## Activity
Write the listing out again in full. Every character must match.

'''

(** The refreshing path of [enumerate_exported_functions], whatever comes
    of it. *)
Lemma enumerate_exported_functions_refresh update_cache (w : World) :
  exported_functions_cache w = None \/ update_cache = true ->
  enumerate_exported_functions update_cache w
  = match rpc_enumerate_exported_functions (agent w) with
    | (inl f, a') =>
        (Raised (Frida f),
         emits [Rpc CallEnumerateExportedFunctions] (set_agent a' w))
    | (inr value, a') =>
        match exports_dict_of value ∅ with
        | Ok m => (Ok (length (heap w)), enumerated a' m w)
        | Raised e =>
            (Raised e,
             emits [Rpc CallEnumerateExportedFunctions] (set_agent a' w))
        end
    end.
Proof.
  intros Hc.
  unfold enumerate_exported_functions, bind at 1, get_exported_functions_cache.
  assert (forall c : World -> res nat * World,
            match exported_functions_cache w with
            | None => c
            | Some cached => if update_cache then c else ret cached
            end = c) as ->.
  { intros c. destruct Hc as [-> | ->]; [reflexivity |].
    by destruct (exported_functions_cache w). }
  unfold bind, remote, lift, alloc, set_exported_functions_cache, ret.
  destruct (rpc_enumerate_exported_functions (agent w)) as [[f | value] a'];
    [reflexivity |].
  destruct (exports_dict_of value ∅); reflexivity.
Qed.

'''

## Response area
(** The refreshing path of [enumerate_exported_functions], whatever comes
    of it. *)
Lemma enumerate_exported_functions_refresh update_cache (w : World) :
  exported_functions_cache w = None \/ update_cache = true ->
  enumerate_exported_functions update_cache w
  = match rpc_enumerate_exported_functions (agent w) with
    | (inl f, a') =>
        (Raised (Frida f),
         emits [Rpc CallEnumerateExportedFunctions] (set_agent a' w))
    | (inr value, a') =>
        match exports_dict_of value ∅ with
        | Ok m => (Ok (length (heap w)), enumerated a' m w)
        | Raised e =>
            (Raised e,
             emits [Rpc CallEnumerateExportedFunctions] (set_agent a' w))
        end
    end.
Proof.
  intros Hc.
  unfold enumerate_exported_functions, bind at 1, get_exported_functions_cache.
  assert (forall c : World -> res nat * World,
            match exported_functions_cache w with
            | None => c
            | Some cached => if update_cache then c else ret cached
            end = c) as ->.
  { intros c. destruct Hc as [-> | ->]; [reflexivity |].
    by destruct (exported_functions_cache w). }
  unfold bind, remote, lift, alloc, set_exported_functions_cache, ret.
  destruct (rpc_enumerate_exported_functions (agent w)) as [[f | value] a'];
    [reflexivity |].
  destruct (exports_dict_of value ∅); reflexivity.
Qed.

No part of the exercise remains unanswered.